- **WHAT YOU ARE ASKED TO DO**: Wherever the word "Fixpoint" shows up in the data, report the line it sits in.

- **RECORDS TO USE**:
========================================================================
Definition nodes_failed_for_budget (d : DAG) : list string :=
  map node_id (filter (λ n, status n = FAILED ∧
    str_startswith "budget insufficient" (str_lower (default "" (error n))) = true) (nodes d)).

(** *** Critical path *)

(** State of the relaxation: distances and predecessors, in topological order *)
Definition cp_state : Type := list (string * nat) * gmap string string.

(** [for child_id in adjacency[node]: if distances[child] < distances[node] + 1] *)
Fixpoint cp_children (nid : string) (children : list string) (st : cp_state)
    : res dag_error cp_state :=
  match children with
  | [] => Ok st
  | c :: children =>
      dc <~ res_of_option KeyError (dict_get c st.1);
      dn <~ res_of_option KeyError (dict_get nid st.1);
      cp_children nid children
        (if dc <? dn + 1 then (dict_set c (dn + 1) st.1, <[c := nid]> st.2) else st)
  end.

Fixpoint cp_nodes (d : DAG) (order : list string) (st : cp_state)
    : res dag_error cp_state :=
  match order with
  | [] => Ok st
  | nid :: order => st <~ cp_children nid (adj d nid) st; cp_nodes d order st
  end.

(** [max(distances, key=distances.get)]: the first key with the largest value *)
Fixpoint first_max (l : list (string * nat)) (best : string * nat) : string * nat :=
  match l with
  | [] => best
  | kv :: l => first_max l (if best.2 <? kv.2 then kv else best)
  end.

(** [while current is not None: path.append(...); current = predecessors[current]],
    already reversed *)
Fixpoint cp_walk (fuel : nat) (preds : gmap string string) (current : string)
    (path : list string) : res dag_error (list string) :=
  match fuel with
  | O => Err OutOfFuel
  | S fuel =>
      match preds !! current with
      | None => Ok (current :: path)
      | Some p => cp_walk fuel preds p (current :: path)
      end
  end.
========================================================================
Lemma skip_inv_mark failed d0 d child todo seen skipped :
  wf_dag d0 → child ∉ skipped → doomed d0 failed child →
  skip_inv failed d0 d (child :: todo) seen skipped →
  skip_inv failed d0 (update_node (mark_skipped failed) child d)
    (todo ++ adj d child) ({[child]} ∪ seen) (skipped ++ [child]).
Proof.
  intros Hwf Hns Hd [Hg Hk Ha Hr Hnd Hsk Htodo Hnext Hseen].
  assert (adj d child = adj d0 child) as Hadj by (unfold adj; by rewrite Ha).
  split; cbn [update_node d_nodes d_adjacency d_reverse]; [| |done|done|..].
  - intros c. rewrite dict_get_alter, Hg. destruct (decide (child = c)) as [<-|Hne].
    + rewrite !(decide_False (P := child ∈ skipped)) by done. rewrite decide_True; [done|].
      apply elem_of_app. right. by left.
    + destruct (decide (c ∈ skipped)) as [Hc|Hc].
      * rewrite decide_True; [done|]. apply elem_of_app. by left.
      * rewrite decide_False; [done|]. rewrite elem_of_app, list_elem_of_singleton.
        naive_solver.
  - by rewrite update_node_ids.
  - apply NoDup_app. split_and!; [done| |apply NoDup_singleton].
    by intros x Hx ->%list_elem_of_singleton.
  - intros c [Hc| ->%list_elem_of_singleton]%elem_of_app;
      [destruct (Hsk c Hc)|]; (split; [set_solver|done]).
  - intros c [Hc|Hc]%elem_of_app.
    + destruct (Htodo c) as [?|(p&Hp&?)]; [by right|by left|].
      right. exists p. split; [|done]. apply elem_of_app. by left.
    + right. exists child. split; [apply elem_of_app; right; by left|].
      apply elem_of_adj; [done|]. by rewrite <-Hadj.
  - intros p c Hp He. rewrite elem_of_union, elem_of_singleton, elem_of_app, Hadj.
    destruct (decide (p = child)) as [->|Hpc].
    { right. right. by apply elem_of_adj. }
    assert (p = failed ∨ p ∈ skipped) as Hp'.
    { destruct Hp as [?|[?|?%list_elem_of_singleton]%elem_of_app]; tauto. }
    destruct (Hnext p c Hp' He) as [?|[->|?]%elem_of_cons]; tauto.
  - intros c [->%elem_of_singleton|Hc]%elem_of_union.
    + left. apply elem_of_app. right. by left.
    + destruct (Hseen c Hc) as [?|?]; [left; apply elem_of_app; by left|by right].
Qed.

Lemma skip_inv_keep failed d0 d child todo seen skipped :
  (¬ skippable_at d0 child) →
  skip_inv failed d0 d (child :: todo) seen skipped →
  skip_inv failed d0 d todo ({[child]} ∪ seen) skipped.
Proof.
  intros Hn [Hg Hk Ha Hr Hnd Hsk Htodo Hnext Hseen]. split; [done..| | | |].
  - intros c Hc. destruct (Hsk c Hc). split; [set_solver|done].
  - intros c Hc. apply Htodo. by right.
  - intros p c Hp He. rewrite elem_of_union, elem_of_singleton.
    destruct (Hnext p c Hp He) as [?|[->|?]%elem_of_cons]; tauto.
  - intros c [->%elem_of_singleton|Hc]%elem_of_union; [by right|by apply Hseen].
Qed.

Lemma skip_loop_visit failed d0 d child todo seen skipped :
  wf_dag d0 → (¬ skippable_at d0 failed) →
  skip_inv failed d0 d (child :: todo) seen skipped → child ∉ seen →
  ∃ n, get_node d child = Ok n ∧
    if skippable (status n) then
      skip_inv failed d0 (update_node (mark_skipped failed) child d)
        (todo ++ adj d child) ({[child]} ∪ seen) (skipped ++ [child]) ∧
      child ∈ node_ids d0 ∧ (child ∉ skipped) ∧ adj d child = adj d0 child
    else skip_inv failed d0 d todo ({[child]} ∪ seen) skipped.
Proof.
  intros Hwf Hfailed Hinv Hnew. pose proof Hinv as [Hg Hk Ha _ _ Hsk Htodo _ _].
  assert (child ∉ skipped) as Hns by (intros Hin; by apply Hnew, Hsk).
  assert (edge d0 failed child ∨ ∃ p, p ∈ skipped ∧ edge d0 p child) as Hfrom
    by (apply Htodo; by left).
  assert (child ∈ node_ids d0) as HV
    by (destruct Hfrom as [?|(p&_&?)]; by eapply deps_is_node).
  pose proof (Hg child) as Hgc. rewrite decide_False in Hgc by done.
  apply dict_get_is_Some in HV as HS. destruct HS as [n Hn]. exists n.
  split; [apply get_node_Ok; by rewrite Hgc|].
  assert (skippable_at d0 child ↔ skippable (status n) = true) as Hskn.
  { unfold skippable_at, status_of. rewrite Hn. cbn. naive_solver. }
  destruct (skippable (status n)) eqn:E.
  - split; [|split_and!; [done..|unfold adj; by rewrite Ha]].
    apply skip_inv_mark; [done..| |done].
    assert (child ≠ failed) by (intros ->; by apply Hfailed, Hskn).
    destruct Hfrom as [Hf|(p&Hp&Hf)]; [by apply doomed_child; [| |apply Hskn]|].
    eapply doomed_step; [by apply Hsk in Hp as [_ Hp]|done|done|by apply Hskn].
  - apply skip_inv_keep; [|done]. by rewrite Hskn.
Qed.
========================================================================
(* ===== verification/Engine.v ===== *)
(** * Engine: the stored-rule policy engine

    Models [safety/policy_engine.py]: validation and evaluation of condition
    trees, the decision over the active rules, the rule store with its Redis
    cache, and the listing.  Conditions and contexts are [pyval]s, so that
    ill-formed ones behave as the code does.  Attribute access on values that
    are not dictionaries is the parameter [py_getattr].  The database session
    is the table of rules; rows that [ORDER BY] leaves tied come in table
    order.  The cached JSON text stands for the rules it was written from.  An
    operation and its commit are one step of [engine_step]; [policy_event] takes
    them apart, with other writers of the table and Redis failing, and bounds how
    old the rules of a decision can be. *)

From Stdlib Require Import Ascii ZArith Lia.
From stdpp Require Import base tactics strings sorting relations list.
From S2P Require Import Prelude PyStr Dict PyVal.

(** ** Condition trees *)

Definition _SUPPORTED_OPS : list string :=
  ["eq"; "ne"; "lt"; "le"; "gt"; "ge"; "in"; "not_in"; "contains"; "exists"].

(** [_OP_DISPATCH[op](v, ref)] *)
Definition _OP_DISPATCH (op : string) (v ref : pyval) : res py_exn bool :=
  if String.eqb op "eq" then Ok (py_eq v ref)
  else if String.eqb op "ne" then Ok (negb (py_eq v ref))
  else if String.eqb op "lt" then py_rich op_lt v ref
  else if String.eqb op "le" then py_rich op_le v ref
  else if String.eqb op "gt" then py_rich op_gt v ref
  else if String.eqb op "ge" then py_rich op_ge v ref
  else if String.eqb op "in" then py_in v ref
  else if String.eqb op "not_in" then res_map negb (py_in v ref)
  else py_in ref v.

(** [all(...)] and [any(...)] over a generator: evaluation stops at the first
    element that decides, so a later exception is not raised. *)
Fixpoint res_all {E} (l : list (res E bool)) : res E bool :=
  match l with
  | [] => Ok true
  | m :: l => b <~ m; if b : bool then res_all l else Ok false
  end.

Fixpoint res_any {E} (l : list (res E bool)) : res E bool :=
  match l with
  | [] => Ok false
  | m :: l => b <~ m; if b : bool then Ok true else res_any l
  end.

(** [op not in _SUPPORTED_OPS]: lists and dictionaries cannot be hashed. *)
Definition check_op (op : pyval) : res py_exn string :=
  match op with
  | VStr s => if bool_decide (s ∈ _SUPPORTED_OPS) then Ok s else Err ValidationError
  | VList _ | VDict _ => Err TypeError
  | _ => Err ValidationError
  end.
========================================================================
- **OUTPUT OF THE TASK**:
Fixpoint cp_children (nid : string) (children : list string) (st : cp_state)
Fixpoint cp_nodes (d : DAG) (order : list string) (st : cp_state)
Fixpoint first_max (l : list (string * nat)) (best : string * nat) : string * nat :=
Fixpoint cp_walk (fuel : nat) (preds : gmap string string) (current : string)
Fixpoint res_all {E} (l : list (res E bool)) : res E bool :=
Fixpoint res_any {E} (l : list (res E bool)) : res E bool :=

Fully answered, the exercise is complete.